Around the Carver Center

I’ve just got back from my second trip to the US in three weeks. ((Don’t ask.)) After Ames, Iowa a couple of weeks ago, last week was the turn of Beltsville, Maryland. Again we were hosted by USDA-ARS, this time at the George Washington Carver Center, so again many thanks to our friends there for the hospitality.

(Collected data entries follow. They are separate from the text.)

(** X13. Behind a handler that answers with a status below 400, for a
    request that carries a user, the audit middleware writes one entry (its
    insert going through): in the name of that user, with the action and
    the resource type it was set up with, and the clock of the insert. The
    resource id is the route parameter [id] when there is one, else the id
    of the change or user in the answer. The address is the first of
    [x-forwarded-for], trimmed, and without that header the remote address
    of the socket. *)
Theorem auditLog_records_success
    (trim : string -> string) action resourceType req io (next : Handler) db
    user :
  AuditMiddleware.user req = Some user ->
  statusCode (fst (next db)) < 400 ->
  rejects io = false ->
  taken AuditLog.id (uuid io) (auditLogs (snd (next db))) = false ->
  exists e,
    auditLogs
      (snd (AuditMiddleware.auditLog trim action resourceType req io next db))
    = (auditLogs (snd (next db)) ++ [e])%list /\
    AuditLog.id e = uuid io /\
    AuditLog.userId e = JWTPayload.userId user /\
    AuditLog.action e = action /\
    AuditLog.resourceType e = resourceType /\
    AuditLog.createdAt e = clock io /\
    (forall id, AuditMiddleware.param "id" (AuditMiddleware.params req)
                = Some id ->
                id <> "" -> AuditLog.resourceId e = Some id) /\
    (AuditMiddleware.param "id" (AuditMiddleware.params req) = None ->
     (forall message pc,
         body (fst (next db)) = Success message (PendingChangeData pc) ->
         AuditLog.resourceId e = Some (PendingChange.id pc)) /\
     (forall message id email role isActive,
         body (fst (next db)) = Success message (UserData id email role isActive) ->
         AuditLog.resourceId e = Some id) /\
     (forall message, body (fst (next db)) = Success message NoData ->
                      AuditLog.resourceId e = None)) /\
    (forall first rest,
        AuditMiddleware.x_forwarded_for req
        = Some (first ++ String AuditMiddleware.comma rest) ->
        (forall c, In c (list_ascii_of_string first) ->
                   c <> AuditMiddleware.comma) ->
        AuditLog.ipAddress e = Some (trim first)) /\
    (forall address,
        AuditMiddleware.x_forwarded_for req = None ->
        AuditMiddleware.remoteAddress req = Some address ->
        (forall c, In c (list_ascii_of_string address) ->
                   c <> AuditMiddleware.comma) ->
        AuditLog.ipAddress e = Some (trim address)) /\
    (forall agent, AuditMiddleware.user_agent req = Some agent ->
                   AuditLog.userAgent e = Some agent).
Proof.
  intros Hu Hlt Hio Hfresh. unfold AuditMiddleware.auditLog. rewrite Hu.
  destruct (next db) as [r db1]. simpl in *.
  apply Z.ltb_lt in Hlt. rewrite Hlt.
  unfold AuditLogModel.create, await. rewrite Hio. simpl.
  rewrite Hfresh. simpl. eexists. split; [reflexivity|]. simpl.
  repeat (split; [reflexivity|]).
  split; [|split; [|split; [|split]]].
  - intros id Hid Hne. unfold AuditMiddleware.resourceId,
      AuditMiddleware.or_else, truthy. rewrite Hid.
    apply String.eqb_neq in Hne. rewrite Hne. reflexivity.
  - intros Hnone. unfold AuditMiddleware.resourceId,
      AuditMiddleware.or_else, truthy, sent. rewrite Hnone. simpl.
    repeat split; intros; match goal with H : body r = _ |- _ => rewrite H end;
      reflexivity.
  - intros first rest Hx Hc. unfold AuditMiddleware.ipAddress,
      AuditMiddleware.or_else, truthy. rewrite Hx.
    destruct (String.eqb_spec (first ++ String AuditMiddleware.comma rest) "")
      as [E|_].
    + destruct first; discriminate.
    + rewrite before_comma_first by assumption. reflexivity.
  - intros address Hx Hr Hc. unfold AuditMiddleware.ipAddress,
      AuditMiddleware.or_else, truthy. rewrite Hx, Hr.
    destruct (String.eqb_spec address "") as [->|_]; [reflexivity|].
    rewrite before_comma_whole by assumption. reflexivity.
  - intros agent Ha. unfold AuditMiddleware.userAgent,
      AuditMiddleware.or_else, truthy. rewrite Ha.
    destruct (String.eqb_spec agent "") as [->|_]; reflexivity.
Qed.
(** * Ventashop: the shop models (ventashop/models.py) over a model of the
      object-relational layer.

    The store is a small relational database: one table per model class,
    each with the sequence of its AutoField (never reusing a key, as
    SQLite's AUTOINCREMENT).  Model instances are records held
    in memory; [save] copies an instance into its table, a query copies rows
    out again, so an instance and its row can differ until the next save.

    Conventions.
    - A [DecimalField(decimal_places=2)] value is the integer number of
      hundredths it denotes ([Z]); an [IntegerField] is a [Z].
    - A nullable foreign key is an [option nat] holding the primary key.
    - Fields no method of models.py reads (dates, image, description,
      category) are left out of the records.
    - Column constraints checked by the database itself (uniqueness,
      max_length, max_digits) are outside the model: [super().save()] is
      the write it performs when they are met.
    - The framework is Django 4.2, the version that generated the
      migrations (the code cannot run on 5.0 or later, where filtering on
      an unsaved instance, as [Order.objects.create()] makes
      [calculate_total_price] do, is refused). *)

From Stdlib Require Import ZArith Lia.
From stdpp Require Import base option list gmap strings.

Local Open Scope Z_scope.

(** ** Model instances *)

Record product := Product_ {
  product_pk : option nat;
  product_name : string;
  product_slug : string;
  product_price : Z;
}.

Record cart := Cart_ {
  cart_pk : option nat;
  cart_total_price : Z;
  cart_customer_account : option nat;
}.

Record order := Order_ {
  order_pk : option nat;
  order_status : string;
  order_total_price : Z;
  order_vat_amount : Z;
  order_incl_vat_price : Z;
  order_ref_number : string;
  order_slug : string;
  order_customer_account : option nat;
}.

Record comment := Comment_ {
  comment_pk : option nat;
  comment_content : string;
  comment_order : option nat;
}.

(** [li_product_cache] is the related-object cache of the instance: the
    product object the line item was built from, when there is one.  A
    line item read from the database has none, and [self.product] then
    loads the product row. *)
Record line_item := LineItem_ {
  li_pk : option nat;
  li_product_id : nat;
  li_product_cache : option product;
  li_quantity : Z;
  li_price : Z;
  li_cart : option nat;
  li_order : option nat;
}.

(** ** The database *)

Record table (A : Type) := Table {
  rows : gmap nat A;
  next_pk : nat;
}.
Arguments Table {A} _ _.
Arguments rows {A} _.
Arguments next_pk {A} _.

(** [random_refs] is the supply of random strings the reference-number
    generator draws from. *)
Record world := World {
  products : table product;
  carts : table cart;
  orders : table order;
  comments : table comment;
  line_items : table line_item;
  random_refs : list string;
}.

Definition table_insert {A} (k : nat) (x : A) (t : table A) : table A :=
  Table (<[k := x]> (rows t)) (Nat.max (next_pk t) (S k)).

Definition table_delete {A} (k : nat) (t : table A) : table A :=
  Table (delete k (rows t)) (next_pk t).

(** ** Exceptions and the computation monad *)

Inductive exn :=
  | ValueError
  | DoesNotExist
  | MultipleObjectsReturned
  | RecursionError.

Inductive result (A : Type) :=
  | Ok (a : A)
  | Raise (e : exn).
Arguments Ok {A} _.
Arguments Raise {A} _.

(** A computation reads and writes the database and returns or raises; the
    database keeps what was written before an exception (autocommit). *)
Definition M (A : Type) : Type := world → result A * world.

Definition ret {A} (a : A) : M A := λ w, (Ok a, w).

Definition raise {A} (e : exn) : M A := λ w, (Raise e, w).

Definition bind {A B} (c : M A) (k : A → M B) : M B :=
  λ w, match c w with
       | (Ok a, w') => k a w'
       | (Raise e, w') => (Raise e, w')
       end.

Notation "x <-- c ;; k" := (bind c (λ x, k))
  (at level 100, c at next level, right associativity).
Notation "c ;;; k" := (bind c (λ _, k))
  (at level 100, right associativity).

(** [for x in xs: body], threading the loop's state [s]. *)
Fixpoint for_each {A S} (body : A → S → M S) (xs : list A) (s : S) : M S :=
  match xs with
  | [] => ret s
  | x :: xs' => s' <-- body x s ;; for_each body xs' s'
  end.

(** ** django.db.models.Model *)

Class Model (A : Type) := {
  pk : A → option nat;
  set_pk : nat → A → A;
  (** the column values of an instance: what [save] writes *)
  to_row : A → A;
  objects : world → table A;
  set_objects : table A → world → world;
}.

#[export] Instance product_model : Model product := {|
  pk := product_pk;
  set_pk k p := Product_ (Some k) (product_name p) (product_slug p) (product_price p);
  to_row p := p;
  objects := products;
  set_objects t w :=
    World t (carts w) (orders w) (comments w) (line_items w) (random_refs w);
|}.

#[export] Instance cart_model : Model cart := {|
  pk := cart_pk;
  set_pk k c := Cart_ (Some k) (cart_total_price c) (cart_customer_account c);
  to_row c := c;
  objects := carts;
  set_objects t w :=
    World (products w) t (orders w) (comments w) (line_items w) (random_refs w);
|}.

#[export] Instance order_model : Model order := {|
  pk := order_pk;
  set_pk k o :=
    Order_ (Some k) (order_status o) (order_total_price o) (order_vat_amount o)
      (order_incl_vat_price o) (order_ref_number o) (order_slug o)
      (order_customer_account o);
  to_row o := o;
  objects := orders;
  set_objects t w :=
    World (products w) (carts w) t (comments w) (line_items w) (random_refs w);
|}.

#[export] Instance comment_model : Model comment := {|
  pk := comment_pk;
  set_pk k c := Comment_ (Some k) (comment_content c) (comment_order c);
  to_row c := c;
  objects := comments;
  set_objects t w :=
    World (products w) (carts w) (orders w) t (line_items w) (random_refs w);
|}.

#[export] Instance line_item_model : Model line_item := {|
  pk := li_pk;
  set_pk k li :=
    LineItem_ (Some k) (li_product_id li) (li_product_cache li) (li_quantity li)
      (li_price li) (li_cart li) (li_order li);
  to_row li :=
    LineItem_ (li_pk li) (li_product_id li) None (li_quantity li)
      (li_price li) (li_cart li) (li_order li);
  objects := line_items;
  set_objects t w :=
    World (products w) (carts w) (orders w) (comments w) t (random_refs w);
|}.
(** X13. The listeners are quiet while the preview is not open: with
    [previewOpen] unset, a document that opens, changes, is saved or
    closes, and an editor that comes to the front, leave the world as it
    is. That is the state before the first command, and again the state
    after a live panel is disposed of, until the command runs anew. *)
Theorem listeners_quiet_when_closed (M : Modules) (I : Imports) h e :
  isListener e = true ->
  (forall w, previewOpen (this w) = false -> step M I h e w = w)
  /\ step M I h e initial = initial
  /\ (forall w handle p,
        In (handle, p) (panels w) ->
        step M I h e (disposePanel handle w) = disposePanel handle w).
Proof.
  intros He. split; [|split].
  - intros w Hclosed. now apply step_closed.
  - now apply step_closed.
  - intros w handle p Hin. apply step_closed; [exact He|].
    now apply (disposePanel_closes handle p).
Qed.

(** The theorem at work: the newsletter is saved before any command. *)
Lemma listeners_quiet_witness :
  step Demo.modules Demo.imports (Demo.editing Demo.newsletter false)
    (onDidSaveTextDocument (Some Demo.newsletter)) initial
  = initial.
Proof.
  exact (proj1 (proj2 (listeners_quiet_when_closed Demo.modules Demo.imports
                         (Demo.editing Demo.newsletter false)
                         (onDidSaveTextDocument (Some Demo.newsletter)) eq_refl))).
Defined.

Lemma addDocument_In (x y : string) (c : Controller) :
  In x (openedDocuments (addDocument y c)) <-> In x (openedDocuments c) \/ x = y.
Proof.
  destruct (in_dec string_dec y (openedDocuments c)) as [Hin|Hnot].
  - rewrite TrackedDocuments.addDocument_known by exact Hin.
    split; [tauto|]. intros [H| ->]; assumption.
  - rewrite TrackedDocuments.addDocument_new by exact Hnot.
    rewrite in_app_iff. cbn [In]. intuition congruence.
Qed.

(** What [getContent], continuing, tracks: nothing, or the document it
    renders, and that only when the compiler gave HTML for it. *)
Lemma getContentResume_tracks (I : Imports) h shown compiled c x :
  In x (openedDocuments (fst (getContentResume I h shown compiled c))) ->
  In x (openedDocuments c)
  \/ (x = fileName shown
      /\ exists text output,
          compiled = Return text
          /\ mjmlToHtml I text false false (fsPath (uri shown)) "skip" = Return output
          /\ html output <> "").
Proof.
  unfold getContentResume.
  destruct compiled as [text|err]; [|now left].
  destruct (mjmlToHtml I text false false _ _) as [output|e] eqn:Hout; [|now left].
  destruct (truthy (html output)) eqn:Htruthy; [|now left].
  cbn [fst]. intros Hin. apply addDocument_In in Hin.
  destruct Hin as [Hin| ->]; [now left|right].
  split; [reflexivity|]. exists text, output. repeat split; [exact Hout|].
  intros Hempty. rewrite Hempty in Htruthy. discriminate.
Qed.
(** * role-acl: grant resolution, condition evaluation and attribute filtering

    A shallow embedding of [src/AccessControl.ts] and of the [OrCondition]
    class, together with the helpers of [CommonUtil], [ArrayUtil] and
    [Permission] that they call. *)

From Stdlib Require Import Floats.PrimFloat Floats.FloatOps Floats.FloatAxioms Ascii.
From stdpp Require Import gmap strings list sorting.

#[local] Set Warnings "-register-all,-clear-no-such-hyp".

(** ** Host-language values

    The library passes around untyped values ([any]).  The embedding keeps the
    data part of them: [undefined], [null], booleans, IEEE doubles, strings,
    arrays and plain objects (own enumerable properties in insertion order).
    A string is the sequence of its code units; the strings of the embedding
    are those whose code units are all below 256, one character each. *)

Inductive value : Type :=
| VUndefined
| VNull
| VBool (b : bool)
| VNum (x : PrimFloat.float)
| VStr (s : string)
| VArr (items : list value)
| VObj (props : list (string * value)).

(** [!v] is [negb (truthy v)]: the falsy values are [undefined], [null],
    [false], [+0], [-0], [NaN] and the empty string. *)
Definition truthy (v : value) : bool :=
  match v with
  | VUndefined | VNull => false
  | VBool b => b
  | VNum x => negb (PrimFloat.eqb x 0%float) && PrimFloat.eqb x x
  | VStr s => negb (String.eqb s "")
  | VArr _ | VObj _ => true
  end.

(** ** Errors and results

    Every error the library raises itself is an [AccessControlError]; the
    constructors below are the kinds the specification tells apart.
    [TypeError] is the host error for a property read on [undefined]. *)

Inductive error : Type :=
| InvalidGrantsFormat
| CycleError
| InvalidConditionArgs
| UnknownPredicate
| MissingRequiredField
| TypeError.

Inductive res (A : Type) : Type :=
| Ok (a : A)
| Err (e : error).
Arguments Ok {A} a.
Arguments Err {A} e.

(** A thrown error aborts the rest of the computation: [x ← r; k]. *)
#[global] Instance res_bind : MBind res := λ A B k r,
  match r with
  | Ok a => k a
  | Err e => Err e
  end.

(** ** Objects used as maps

    A plain object keeps its own properties in insertion order (for keys that
    are not array indices), and [Object.keys] walks them in that order; so
    objects used as maps are lists of properties. Reading gives the property
    of that name, writing an existing key replaces its value in place,
    writing a new key appends it, [delete] removes it. *)

Section Obj.
Context {A : Type}.

Fixpoint oget (k : string) (o : list (string * A)) : option A :=
  match o with
  | [] => None
  | (k', v) :: rest => if String.eqb k k' then Some v else oget k rest
  end.

Fixpoint oset (k : string) (v : A) (o : list (string * A)) : list (string * A) :=
  match o with
  | [] => [(k, v)]
  | (k', v') :: rest =>
      if String.eqb k k' then (k', v) :: rest else (k', v') :: oset k v rest
  end.

Fixpoint odelete (k : string) (o : list (string * A)) : list (string * A) :=
  match o with
  | [] => []
  | (k', v') :: rest =>
      if String.eqb k k' then odelete k rest else (k', v') :: odelete k rest
  end.

Definition okeys (o : list (string * A)) : list string := o.*1.

End Obj.

(** ** The grant graph *)

Record Grant : Type := mkGrant {
  resource : string;
  action : string;
  attributes : list string;
  condition : option value
}.

(** An entry of a role's [$extend] map, in its object form
    [{score, condition}]: being an object it is truthy whenever present. *)
Record Extension : Type := mkExtension {
  ext_score : PrimFloat.float;
  ext_condition : option value
}.

(** A role item. Its [score] is a number (an IEEE double) or is missing, in
    which case it reads as [undefined]. *)
Record RoleItem : Type := mkRoleItem {
  grants : list Grant;
  extend : option (list (string * Extension));
  score : option PrimFloat.float
}.

(** Arithmetic on a score that may be missing: [undefined] converts to
    [NaN]. *)
Definition toNumber (x : option PrimFloat.float) : PrimFloat.float :=
  match x with
  | Some n => n
  | None => PrimFloat.nan
  end.

Definition jsSub (x y : option PrimFloat.float) : option PrimFloat.float :=
  Some (PrimFloat.sub (toNumber x) (toNumber y)).

Definition jsAdd (x y : option PrimFloat.float) : option PrimFloat.float :=
  Some (PrimFloat.add (toNumber x) (toNumber y)).

(** The grants object and every [$extend] map are plain objects, so a read
    [o[k]] that finds no own property goes on to [Object.prototype], taken
    here as the host provides it. These are its members; each of them is
    truthy (a function, or the prototype itself for [__proto__]) and has no
    [score]. *)
Definition objectPrototype : list string :=
  ["constructor"; "__defineGetter__"; "__defineSetter__"; "hasOwnProperty";
   "__lookupGetter__"; "__lookupSetter__"; "isPrototypeOf";
   "propertyIsEnumerable"; "toString"; "valueOf"; "__proto__";
   "toLocaleString"].

Definition protoMember (k : string) : bool := bool_decide (k ∈ objectPrototype).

A legendary African-American post-bellum agriculturalist, breeder, botanist and educator, Carver in fact provides a further connection between the two places, as he was a student and then a faculty member at Iowa State University. On gaining his masters degree in 1896, Carver was invited by Booker T. Washington to take charge of the Agriculture Department at the five-year-old Tuskegee Normal and Industrial Institute, later Tuskegee University in Alabama, which he was adamant would “unlock the golden dawn of freedom to our people.” A gifted educator, he took his teaching on the road, by way of the mule-drawn Jesup Agricultural Wagon, built by the students and named after New York financier Morris K. Jesup, who provided the funds for it. Later replaced by a motorized vehicle, the original can be seen in the lobby of the Carver Center.

wagon

Another interesting exhibit in the Carver Center is the ARS Science Hall of Fame. This has been honouring ARS scientists for their achievements since 1986. Alas, although a number of breeders have made it, nobody involved primarily in the conservation side of genetic resources science has been elected. Yet.